Ironically posted on Medium, which showed me the text, then blanked the whole screen to replace the text with light grey polyfills, and then showed me the same text again... several seconds later.

That's because Medium is a bunch of APIs and (micro) services, not a monolith like it should be.

Heck, it could be plain static HTML because it's just text for crying out loud!

Instead, it uses a GraphQL query through JSON to obtain the text of the article... that it already sent me in HTML.

Total page weight of 17 MB, of which 6.7 MB is some sort of non-media ("text") document or script.

This is user-hostile architecture astronaut madness, and is so totally normal in the modern internet that nobody even bats and eye when text takes appreciable amounts of time to render on a 6 GHz multi-core computer with 1 Gbps fibre Internet connectivity.

Your customers hate this. Your architects love it because it keeps them employed.

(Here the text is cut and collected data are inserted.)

(* ===== verification/Sd.v ===== *)
(** * The SD card driver (platform/visionfive2/kernel/sd.c)

    The driver of the board's memory-card controller.  The controller is a state of type
    [D] with what a load from and a store to each of its registers does ([rd], [wr]); the
    driver is a program in the monad of Prelude.v over it.  A loop that gives up after
    ten million rounds is [rounds], by recursion on the binary number.  The registers that
    printk prints before a panic and the delay after a write are not modelled; sd_lock is the
    flag [sd_locked], and the driver is what the board's build compiles (PLATFORM_VISIONFIVE2). *)

From stdpp Require Import base list numbers.
From S2P Require Import Prelude Params CString Gpt.

(** ** Registers and bits *)
Definition SD_CTRL : Z := 0x000.
Definition SD_PWREN : Z := 0x004.
Definition SD_CLKDIV : Z := 0x008.
Definition SD_CLKSRC : Z := 0x00c.
Definition SD_CLKENA : Z := 0x010.
Definition SD_TMOUT : Z := 0x014.
Definition SD_CTYPE : Z := 0x018.
Definition SD_BLKSIZ : Z := 0x01c.
Definition SD_BYTCNT : Z := 0x020.
Definition SD_INTMASK : Z := 0x024.
Definition SD_CMDARG : Z := 0x028.
Definition SD_CMD : Z := 0x02c.
Definition SD_RESP0 : Z := 0x030.
Definition SD_RINTSTS : Z := 0x044.
Definition SD_STATUS : Z := 0x048.
Definition SD_FIFOTH : Z := 0x04c.
Definition SD_CDETECT : Z := 0x050.
Definition SD_UHS_REG : Z := 0x074.
Definition SD_BMOD : Z := 0x080.
Definition SD_DATA : Z := 0x200.
Definition CTRL_RESET_ALL : Z := 0x7.
Definition CMD_START : Z := 2 ^ 31.
Definition CMD_USE_HOLD : Z := 2 ^ 29.
Definition CMD_UPDATE_CLK : Z := 2 ^ 21.
Definition CMD_SEND_INIT : Z := 2 ^ 15.
Definition CMD_WAIT_DATA : Z := 2 ^ 13.
Definition CMD_WRITE : Z := 2 ^ 10.
Definition CMD_DATA : Z := 2 ^ 9.
Definition CMD_RESP_CRC : Z := 2 ^ 8.
Definition CMD_RESP_LONG : Z := 2 ^ 7.
Definition CMD_RESP : Z := 2 ^ 6.
Definition INT_CMD_DONE : Z := 2 ^ 2.
Definition INT_TXDR : Z := 2 ^ 4.
Definition INT_ERROR : Z := 0xbfc2.
Definition INT_ERROR_MASK : Z := Z.land INT_ERROR (Z.lnot (Z.lor (2 ^ 11) (Z.lor (2 ^ 9) (Z.lor (2 ^ 5) (Z.lor (2 ^ 4) (Z.lor (2 ^ 3) (2 ^ 2))))))).
Definition STATUS_FIFO_EMPTY : Z := 2 ^ 2.
Definition STATUS_FIFO_FULL : Z := 2 ^ 3.
Definition STATUS_DATA_BUSY : Z := 2 ^ 9.
Definition ALL_ONES : Z := 0xffffffff.
Definition TIMEOUT : positive := 10000000.
Definition lors (l : list Z) : Z := foldr Z.lor 0 l.
(** status & mask *)
Definition has (v mask : Z) : bool := negb (Z.land v mask =? 0).

Section Sd.
Context {D : Type} (rd : Z -> D -> Z * D) (wr : Z -> Z -> D -> D).

Record sd : Type := mkSd { dev : D; sd_locked : bool; card_rca : Z; partition_lba : Z }.
Abbreviation C := (M sd).
Definition with_dev (d : D) (s : sd) : sd := mkSd d (sd_locked s) (card_rca s) (partition_lba s).

Definition reg_read (off : Z) : C Z := fun s => let '(v, d) := rd off (dev s) in Ret v (with_dev d s).
Definition reg_write (off v : Z) : C unit := fun s => Ret tt (with_dev (wr off v (dev s)) s).

(** for (i = 0; i < p; i++) body, from [x]; [body] returns what the next round starts from,
    or leaves the loop with a result. *)
Fixpoint rounds {X R} (p : positive) (body : X -> C (X + R)) (x : X) : C (X + R) :=
  let next (m : X -> C (X + R)) (r : X + R) := match r with inl x => m x | inr _ => ret r end in
  match p with
  | xH => body x
  | xO q => let! r := rounds q body x in next (rounds q body) r
  | xI q => let! r := body x in next (fun x => let! r := rounds q body x in next (rounds q body) r) r
  end.

Definition wait_clear (off mask : Z) (message : string) : C unit :=
  let! r := rounds TIMEOUT (fun _ => let! v := reg_read off in ret (if has v mask then inl tt else inr tt)) tt in
  match r with inr _ => ret tt | inl _ => panic message end.

(** The wait for the command to complete, after the write to SD_CMD *)
Definition command_done (flags : Z) : C Z :=
  let! r := rounds TIMEOUT
    (fun _ =>
       let! status := reg_read SD_RINTSTS in
       if has status INT_ERROR_MASK then panic "sd: command error"
       else if has status INT_CMD_DONE then
         do! when (negb (has flags CMD_DATA)) (reg_write SD_RINTSTS status);
         let! v := reg_read SD_RESP0 in ret (inr v)
       else ret (inl tt)) tt in
  match r with inr v => ret v | inl _ => panic "sd: command completion timeout" end.
Definition command (index argument flags : Z) : C Z :=
  do! wait_clear SD_STATUS STATUS_DATA_BUSY "sd: data busy timeout";
  do! reg_write SD_RINTSTS ALL_ONES;
  do! reg_write SD_CMDARG argument;
  do! reg_write SD_CMD (lors [CMD_START; CMD_USE_HOLD; flags; index]);
  if has flags CMD_WRITE then ret 0 else command_done flags.

Definition update_clock : C unit :=
  do! reg_write SD_RINTSTS ALL_ONES;
  do! reg_write SD_CMD (lors [CMD_START; CMD_USE_HOLD; CMD_UPDATE_CLK; CMD_WAIT_DATA]);
  wait_clear SD_CMD CMD_START "sd: clock update timeout".

Definition set_clock (divisor : Z) : C unit :=
  do! reg_write SD_CLKENA 0; do! update_clock;
  do! reg_write SD_CLKSRC 0; do! reg_write SD_CLKDIV divisor; do! update_clock;
  do! reg_write SD_CLKENA 1; update_clock.

Definition fifo_reset : C unit :=
  let! v := reg_read SD_CTRL in
  do! reg_write SD_CTRL (Z.lor v 2);
  wait_clear SD_CTRL 2 "sd: fifo reset timeout".

(** while (words < 128 && the FIFO is not empty) data[words++] = the next word; [n] is 128 - words. *)
Fixpoint drain (n : nat) (data : list Z) : C (list Z) :=
  match n with
  | O => ret data
  | S n' =>
      let! v := reg_read SD_STATUS in
      if has v STATUS_FIFO_EMPTY then ret data else let! w := reg_read SD_DATA in drain n' (data ++ [w])
  end.
Definition WORDS : nat := 128.

(** A round of read_sector's loop: [data] is what has been read.  The loop is left when it has
    the 128 words, which the condition of its break needs too. *)
Definition read_round (data : list Z) : C (list Z + list Z) :=
  let! status := reg_read SD_RINTSTS in
  if has status INT_ERROR_MASK then panic "sd: read error"
  else
    let! data := drain (WORDS - length data) data in
    ret (if bool_decide (length data = WORDS) then inr data else inl data).
Definition read_sector (lba : Z) : C (list Z) :=
  if ALL_ONES <? lba then panic "sd: sector outside SDHC range"
  else
    do! reg_write SD_BLKSIZ 512;
    do! reg_write SD_BYTCNT 512;
    do! fifo_reset;
    do! command 17 (u32 lba) (lors [CMD_RESP; CMD_RESP_CRC; CMD_DATA; CMD_WAIT_DATA]);
    let! r := rounds TIMEOUT read_round [] in
    match r with
    | inl _ => panic "sd: data timeout"
    | inr data => do! reg_write SD_RINTSTS ALL_ONES; ret data
    end.

(** while (words < 128 && the FIFO is not full) send the next word *)
Fixpoint fill (data : list Z) : C (list Z) :=
  match data with
  | [] => ret []
  | w :: data' =>
      let! v := reg_read SD_STATUS in
      if has v STATUS_FIFO_FULL then ret data else do! reg_write SD_DATA w; fill data'
  end.
(** A round of write_sector's loop: [data] is what is left of the 128 words. *)
Definition write_round (data : list Z) : C (list Z + unit) :=
  let! status := reg_read SD_RINTSTS in
  if has status INT_ERROR_MASK then panic "sd: write error"
  else
    let! data := if has status INT_TXDR then
                   let! data := fill data in
                   do! reg_write SD_RINTSTS (Z.land status INT_TXDR); ret data
                 else ret data in
    ret (match data with [] => inr tt | _ => inl data end).
(** The wait for the command to complete: an error is fatal, but not that it never does. *)
Definition write_done : C unit :=
  let! _ := rounds TIMEOUT
    (fun _ =>
       let! rint := reg_read SD_RINTSTS in
       if has rint INT_ERROR_MASK then panic "sd: write cmddone error"
       else ret (if has rint INT_CMD_DONE then inr tt else inl tt)) tt in
  ret tt.
(** [data] is 128 words. *)
Definition write_sector (lba : Z) (data : list Z) : C unit :=
  if ALL_ONES <? lba then panic "sd: sector outside SDHC range"
  else
    do! reg_write SD_BLKSIZ 512;
    do! reg_write SD_BYTCNT 512;
    do! fifo_reset;
    do! command 24 (u32 lba) (lors [CMD_RESP; CMD_RESP_CRC; CMD_DATA; CMD_WRITE; CMD_WAIT_DATA]);
    let! r := rounds TIMEOUT write_round data in
    match r with
    | inl _ => panic "sd: write data timeout"
    | inr _ =>
        do! wait_clear SD_STATUS STATUS_DATA_BUSY "sd: write completion timeout";
        do! write_done;
        reg_write SD_RINTSTS ALL_ONES
    end.

(** ** jh7110_sd_init: the commands that bring the card up, then the partition *)
Definition op_cond (_ : unit) : C (unit + Z) :=
  do! command 55 0 (lors [CMD_RESP; CMD_RESP_CRC]);
  let! ocr := command 41 0x40300000 CMD_RESP in
  ret (if has ocr (2 ^ 31) then inr ocr else inl tt).
Definition sd_select : C unit :=
  do! command 2 0 (lors [CMD_RESP; CMD_RESP_LONG; CMD_RESP_CRC]);
  let! rca_resp := command 3 0 (lors [CMD_RESP; CMD_RESP_CRC]) in
  let rca := Z.land rca_resp 0xffff0000 in
  do! modify (fun s => mkSd (dev s) (sd_locked s) rca (partition_lba s));
  if rca =? 0 then panic "sd: invalid RCA"
  else
    do! command 7 rca (lors [CMD_RESP; CMD_RESP_CRC]);
    do! command 55 rca (lors [CMD_RESP; CMD_RESP_CRC]);
    do! command 6 2 (lors [CMD_RESP; CMD_RESP_CRC]);
    do! reg_write SD_CTYPE 1;
    set_clock 4.
Definition sd_bring_up : C unit :=
  do! modify (fun s => mkSd (dev s) false (card_rca s) (partition_lba s));
  let! v := reg_read SD_CDETECT in
  if has v 1 then panic "sd: no card detected"
  else
    do! reg_write SD_PWREN 1;
    do! reg_write SD_CTRL CTRL_RESET_ALL;
    do! wait_clear SD_CTRL CTRL_RESET_ALL "sd: controller reset timeout";
    do! reg_write SD_BMOD 0;
    do! reg_write SD_INTMASK 0;
    do! reg_write SD_TMOUT ALL_ONES;
    do! reg_write SD_FIFOTH (lors [Z.shiftl 2 28; Z.shiftl 16 16; 15]);
    do! reg_write SD_UHS_REG 0;
    do! set_clock 124;
    do! command 0 0 CMD_SEND_INIT;
    do! command 8 0x1aa (lors [CMD_RESP; CMD_RESP_CRC]);
    let! r := rounds 10000 op_cond tt in
    match r with
    | inl _ => panic "sd: SDHC initialization failed"
    | inr ocr => if negb (has ocr (2 ^ 30)) then panic "sd: SDHC initialization failed" else sd_select
    end.

(** The words of 512 bytes, and back *)
Definition words_of (data : list Z) : list Z := map (fun i => get_le 4 (4 * i) data) (seq 0 WORDS).
Definition bytes_of (ws : list Z) : list Z := concat (map (le_bytes 4) ws).

Definition jh7110_sd_init : C unit :=
  do! sd_bring_up;
  let! lba := gpt_find_xv6fs (fun lba => let! ws := read_sector lba in ret (bytes_of ws)) in
  modify (fun s => mkSd (dev s) (sd_locked s) (card_rca s) lba).

(** ** jh7110_sd_rw and jh7110_sd_intr *)
Definition sd_sector (data : list Z) (write : bool) (sector : Z) (i : nat) : C (list Z) :=
  if write then do! write_sector (u64 (sector + Z.of_nat i)) (words_of (drop (512 * i) data)); ret data
  else let! ws := read_sector (u64 (sector + Z.of_nat i)) in ret (splice (512 * i) (bytes_of ws) data).
(** [b] is the block number and the data of the buffer; the result is its new data. *)
Definition jh7110_sd_rw (b : Z * list Z) (write : bool) : C (list Z) :=
  let! s := gets id in
  if sd_locked s then panic "acquire"
  else
    do! modify (fun s => mkSd (dev s) true (card_rca s) (partition_lba s));
    let sector := u64 (partition_lba s + u64 (b.1 * 2)) in
    let! data := sd_sector b.2 write sector 0 in
    let! data := sd_sector data write sector 1 in
    do! modify (fun s => mkSd (dev s) false (card_rca s) (partition_lba s));
    ret data.

Definition jh7110_sd_intr : C unit :=
  let! status := reg_read SD_RINTSTS in
  do! reg_write SD_RINTSTS status;
  if has status INT_ERROR then panic "sd: interrupt error" else ret tt.
End Sd.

Monoliths vs. microservices has nothing to do with server-side rendering vs. GraphQL. Architecturally monolithic Web apps use GraphQL all the time.

I'm not sure why Medium does the weird blanking thing but my guess is that it's because it's deciding whether to let you read the article or instead put up a paywall. There are a lot of SPA sites out there, many of which aren't particularly economical with frontend resources, and they generally don't do that unless they're trying to enforce some kind of paywall or similar.

A simple modern Dotnet monolith with Postgres on a Linux server could deliver a much better end user experience, and it probably would take a lot less server resources than the current mess.
> light grey polyfills

Those grey loading placeholders for text are called skeleton loaders BTW, polyfills are libraries used to support newer browser APIs in older browsers and not something you can exactly see on a website (without checking the devtools)

I tried to explain this to a team that eventually lost their customers to competitors who could generate less interesting pages far cheaper per request. Instead they went off on a two year jag trying to cache page sections.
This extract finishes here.